Whose WWII? forwarded

Mike Lieber (U28550@UICVM.BITNET)
Mon, 20 Feb 1995 08:31:17 CST

I read this post on a local faculty net here at UIC. I was stunned by it. The
author, Burt Bledstein, is a historian who thinks like an anthropologist. He
also periodically embarrasses administrators by publishing how big THEIR raises
are. So you know that this guy can't be all bad. I am forwarding Burt's post
because I think that many of you might enjoy it.

======================================================================= 83
From: Burt Bledstein <bjb@UIC.EDU>
Subject: A Prospective View of Hiroshima from Iwo Jima Day

A Prospective View of Hiroshima from Iwo Jima Day

Controversy swirls around the Smithsonian's aborted exhibit of the Enola
Gay. As culturally defined, an "event" occurs in a specific period of time, is
experienced by particular sets of players at varying levels of importance, and
is witnessed at the broadest reaches by audiences, generally self defined
(Walter Winchell's radio audience, for instance). Finally, the historical
interpretations and commemorations follow. By definition they are revisionist.
(This June's commemoration of D Day, for instance, focused exclusively on the
phenomena of GI Joe's perspective from the beach, but rarely mentioned the
generals back on the ships whose flawed tactical decisions were related to the
visual gore being witnessed on Omaha.)
For a well-known historian to argue that a retrospective view of an event
is better informed, more deeply perceptive and useful for understanding than
contemporaneous accounts and experience is arrogance. It invokes the least
desirable connotations of the phrase "academic." My own rule of research
follows: start with the journals, diaries, contemporary accounts, how people
first experienced what was happening, and then move onward and outward. Don't
neglect the witness, and don't assume that only socially constructed
propaganda is driving that witness as dupe.

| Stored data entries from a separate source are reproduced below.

Lemma revokeLicense_effect env w lid :
  let '(w', r) := revokeLicense env w lid in
  w' = w \/
  exists id, w' = with_licenses
                    (alter (fun l => License.set_reason (Some "Seller revoked")
                                       (License.set_status revoked l)) id (licenses w)) w.
Proof.
  unfold revokeLicense.
  destruct (negb (SELLER_PRIVATE_KEY env) || negb (AMOY_RPC_URL env)); [left; reflexivity|].
  destruct (if Js.truthy lid then ObjectId env lid else None) as [id|]; [|left; reflexivity].
  unfold connect, findOne.
  destruct (db_read_fault env); simpl; [left; reflexivity|].
  destruct (licenses w !! id) as [l|]; simpl; [|left; reflexivity].
  destruct (chain_revokeLicense env (License.tokenId l)); simpl; try (left; reflexivity).
  destruct (db_write_fault env) as [f|] eqn:Hw.
  - rewrite (updateOne_fault _ _ _ _ f Hw). simpl. left; reflexivity.
  - destruct (updateOne_available env (licenses w) id
                (fun l => License.set_reason (Some "Seller revoked")
                            (License.set_status revoked l)) Hw) as [n ->].
    simpl. right. exists id. reflexivity.
Qed.

Lemma reactivateLicense_effect env w lid :
  let '(w', r) := reactivateLicense env w lid in
  (w' = w /\ success r = false)
  \/
  exists id l, ObjectId env lid = Some id /\ licenses w !! id = Some l /\
               License.status l <> revoked /\
               w' = with_licenses (alter reactivated id (licenses w)) w.
Proof.
  unfold reactivateLicense.
  destruct (if Js.truthy lid then ObjectId env lid else None) as [id|] eqn:Hid;
    [|left; split; reflexivity].
  apply valid_id in Hid as [_ Hid].
  unfold connect, findOne.
  destruct (db_read_fault env); simpl; [left; split; reflexivity|].
  destruct (licenses w !! id) as [l|] eqn:Hlic; simpl; [|left; split; reflexivity].
  destruct (bool_decide (License.status l = revoked)) eqn:Hrev; simpl;
    [left; split; reflexivity|].
  apply bool_decide_eq_false in Hrev.
  destruct (db_write_fault env) as [f|] eqn:Hw.
  - rewrite (updateOne_fault _ _ _ _ f Hw). simpl. left; split; reflexivity.
  - destruct (updateOne_available env (licenses w) id reactivated Hw) as [n ->].
    simpl. right. exists id, l. auto.
Qed.

Lemma POST_delete_by_buyer_effect env w lid a :
  let '(w', _) := POST_delete_by_buyer env w lid a in
  w' = w \/
  exists id, w' = with_licenses
                    (alter (License.set_status deleted_by_user) id (licenses w)) w.
Proof.
  unfold POST_delete_by_buyer.
  destruct (negb (Js.truthy lid) || negb (Js.truthy a)); [left; reflexivity|].
  destruct (ObjectId env lid) as [id|]; [|left; reflexivity].
  destruct (negb (isAddress env a)); [left; reflexivity|].
  unfold connect, findOne.
  destruct (db_read_fault env); simpl; [left; reflexivity|].
  destruct (filter_buyer _ _); simpl; [|left; reflexivity].
  destruct (db_write_fault env) as [f|] eqn:Hw.
  - rewrite (updateOne_fault _ _ _ _ f Hw). simpl. left; reflexivity.
  - destruct (updateOne_available env (licenses w) id
                (License.set_status deleted_by_user) Hw) as [n ->].
    simpl. destruct (0 <? n)%nat; right; exists id; reflexivity.
Qed.

Lemma status_at_alter w f id id' :
  status_at (with_licenses (alter f id' (licenses w)) w) id
  = if decide (id' = id) then License.status <$> (f <$> licenses w !! id')
    else status_at w id.
Proof.
  unfold status_at, with_licenses. simpl.
  destruct (decide (id' = id)) as [->|Hne].
  - rewrite lookup_alter_eq. reflexivity.
  - rewrite lookup_alter_ne by done. reflexivity.
Qed.

Lemma status_at_Some w id st :
  status_at w id = Some st <->
  exists l, licenses w !! id = Some l /\ License.status l = st.
Proof.
  unfold status_at. destruct (licenses w !! id) as [l|]; simpl.
  - split; [intros [= <-]; eauto | intros (l' & [= <-] & <-); reflexivity].
  - split; [discriminate | intros (l' & [=] & _)].
Qed.

(** The store after a call: as it was, or with one license updated. *)
Lemma exec_effect env w c :
  (exec env w c).1 = w \/
  exists id f,
    (exec env w c).1 = with_licenses (alter f id (licenses w)) w /\
    forall l, License.status (f l) = License.status l
              \/ License.status (f l) = revoked
              \/ License.status (f l) = active
              \/ License.status (f l) = deleted_by_user.
Proof.
  destruct c as [lid d a|lid d|lid|lid|lid a]; simpl.
  - pose proof (getDecryptionKey_effect env w lid d a) as H.
    destruct (getDecryptionKey env w lid d a) as [w' r]. simpl.
    destruct H as [[-> _]|[_ (id & l & _ & _ & _ & ->)]]; [auto|].
    right. exists id, (mark_burned env). split; [reflexivity|]. intros; simpl; auto.
  - pose proof (bindDeviceToLicense_effect env w lid d) as H.
    destruct (bindDeviceToLicense env w lid d) as [w' r]. simpl.
    destruct H as [->|(id & _ & ->)]; [auto|].
    right. exists id, (License.set_deviceId d). split; [reflexivity|]. intros; simpl; auto.
  - pose proof (revokeLicense_effect env w lid) as H.
    destruct (revokeLicense env w lid) as [w' r]. simpl.
    destruct H as [->|(id & ->)]; [auto|].
    right. eexists id, _. split; [reflexivity|]. intros; simpl; auto.
  - pose proof (reactivateLicense_effect env w lid) as H.
    destruct (reactivateLicense env w lid) as [w' r]. simpl.
    destruct H as [[-> _]|(id & l & _ & _ & _ & ->)]; [auto|].
    right. exists id, reactivated. split; [reflexivity|]. intros; simpl; auto.
  - pose proof (POST_delete_by_buyer_effect env w lid a) as H.
    destruct (POST_delete_by_buyer env w lid a) as [w' [r code]]. simpl.
    destruct H as [->|(id & ->)]; [auto|].
    right. exists id, (License.set_status deleted_by_user).
    split; [reflexivity|]. intros; simpl; auto.
Qed.

(** No operation hands a mail to the transport. *)
Lemma exec_outbox env w c : outbox (exec env w c).1 = outbox w.
Proof.
  destruct (exec_effect env w c) as [->|(id & f & -> & _)]; reflexivity.
Qed.

(** No operation makes a license [blocked]. *)
Lemma exec_never_blocks env w c id :
  status_at (exec env w c).1 id = Some blocked -> status_at w id = Some blocked.
Proof.
  destruct (exec_effect env w c) as [->|(id' & f & -> & Hf)]; [auto|].
  rewrite status_at_alter.
  destruct (decide (id' = id)) as [->|]; [|auto].
  unfold status_at. destruct (licenses w !! id) as [l|]; simpl; [|discriminate].
  intros [= Hb]. destruct (Hf l) as [H|[H|[H|H]]]; congruence.
Qed.

(** ** [revoked] under the operations *)

Lemma gate_or_manager_step env w c id :
  gate_or_manager c = true ->
  status_at w id = Some revoked ->
  status_at (exec env w c).1 id = Some revoked /\
  (target env c = Some id -> releases_or_reactivates c = true ->
   success (exec env w c).2 = false).
Proof.
  intros Hc Hrev.
  pose proof Hrev as (l0 & Hl0 & Hst0)%status_at_Some.
  destruct c as [lid d a|lid d|lid|lid|lid a]; simpl in *; try discriminate.
  - pose proof (getDecryptionKey_effect env w lid d a) as H.
    destruct (getDecryptionKey env w lid d a) as [w' r]. simpl.
    destruct H as [[-> Hs]|[Hs (id' & l & Hid & Hl & Hact & ->)]].
    + split; [assumption|]. intros Ht _.
      destruct (success r) eqn:E; [|reflexivity].
      destruct (Hs eq_refl) as (id' & l & Hid & Hl & Hact). congruence.
    + split; [|auto]. rewrite status_at_alter.
      destruct (decide (id' = id)) as [->|]; [congruence|assumption].
  - pose proof (bindDeviceToLicense_effect env w lid d) as H.
    destruct (bindDeviceToLicense env w lid d) as [w' r]. simpl.
    split; [|discriminate].
    destruct H as [->|(id' & _ & ->)]; [assumption|].
    rewrite status_at_alter.
    destruct (decide (id' = id)) as [->|]; [|assumption].
    rewrite Hl0. simpl. congruence.
  - pose proof (revokeLicense_effect env w lid) as H.
    destruct (revokeLicense env w lid) as [w' r]. simpl.
    split; [|discriminate].
    destruct H as [->|(id' & ->)]; [assumption|].
    rewrite status_at_alter.
    destruct (decide (id' = id)) as [->|]; [|assumption].
    rewrite Hl0. reflexivity.
  - pose proof (reactivateLicense_effect env w lid) as H.
    destruct (reactivateLicense env w lid) as [w' r]. simpl.
    destruct H as [[-> Hs]|(id' & l & Hid & Hl & Hne & ->)].
    + auto.
    + assert (id' <> id) as Hd by (intros ->; congruence).
      split.
      * rewrite status_at_alter. destruct (decide (id' = id)); [contradiction|assumption].
      * intros Ht. congruence.
Qed.

Lemma POST_delete_by_buyer_step env w lid a id :
  status_at w id = Some revoked ->
  let '(w', _) := POST_delete_by_buyer env w lid a in
  status_at w' id = Some revoked \/ status_at w' id = Some deleted_by_user.
Proof.
  intros Hrev.
  pose proof Hrev as (l0 & Hl0 & Hst0)%status_at_Some.
  pose proof (POST_delete_by_buyer_effect env w lid a) as H.
  destruct (POST_delete_by_buyer env w lid a) as [w' r].
  destruct H as [->|(id' & ->)]; [auto|].
  rewrite status_at_alter.
  destruct (decide (id' = id)) as [->|]; [|auto].
  rewrite Hl0. auto.
Qed.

I grew up in Southern California (L.A. High School, class with Dustin
Hoffman and Johnny Cochran). Long Beach, San Pedro, and San Diego were among
the disembarkation points for the south pacific. Many veterans decided to
settle in a prospering L.A. after the war.
Like my high school class which included Asian-Americans of many
nationalities, Mexicans, Blacks, working class whites, Jews--L.A. was a multi-
cultural environment. (My mother was an Okie who went west on Route 66 in
1936; my father a Hoosier driven out to the west coast by the KKK.)
Especially regarding the Japanese-Americans, after the tragedy of internment,
they appeared to do well in the southern California economy. They were my
friends at every level of schooling, and mutual patrons with my father in
business transactions. If there were deep grudges and hatreds within the
population, it was pretty well suppressed. (In California one can find most
anything to support a case by looking only at the mass media). Red-baiting was
far the more popular activity.

My youthful memories were permeated by the war. Members of my immediate
family patched the holes in the thin skins of B29s on Guam, slugged it out to
the death on Okinawa, took a severe wound from a land mine in Burma, never
recovered fully from bad jungle fevers, died in the V.A. hospital along
Sepulveda Blvd. and were buried in the large adjacent military cemetary.
Two themes consistently laced their war memoirs. SNAFU: "situation
normal all fucked up" (the U.S. military was always more to be admired from a
distance). And respect for the "Jap" soldier, a superior jungle and island
fighter, willing to starve, die, or martyr himself before surrender, dedicated
beyond anything drafted and enlisted American soldiers could comprehend.
Technology like flame throwers capable of a three minute blast mounted on
tanks gave the Americans an advantage in the fighting. In brief bursts, U.S.
casualties were horrendous: 80 to 90 percent on first waves assaulting
beaches, thousands in a few brief weeks on obscure islands.
Never can I recall personally hearing or reading that the Japanese
military and people lacked determination, persistence, or skill. In 1945 the
world was glutted with death. And invading the home islands meant more of it.
The numbers were irrelevant. None were thinking about a fifty year
retrospective on a new weapon. I suspect few would today under similar
circumstances.

Finally, neglected in this discussion about the Enola Gay and Hiroshima
has been the considerable scholarship at the time on Japan. Best known became
Ruth Benedict's, The Chrysanthemum and the Sword; Patterns of Japanese Culture
(1946). She had been writing on race, racism, science, and politics throughout
the war years. Personality and National Character studies was an accepted
genre in contemporary anthropology and sociology. Of course these studies
reflected bias. However, when scholars today trivialize many of the serious
efforts at analysis at the time as political propaganda only in support of a
policy or only articulating "public opinion" it serves to raise similar
questions about our enterprise and credibility today. Who needs us if all
scholarship is politics and all politics is partisanship. Who needs us if the
retrospective view wipes away the subjective experiences of the moment itself
when the event was given shape, in this case a spectacular mushroom cloud.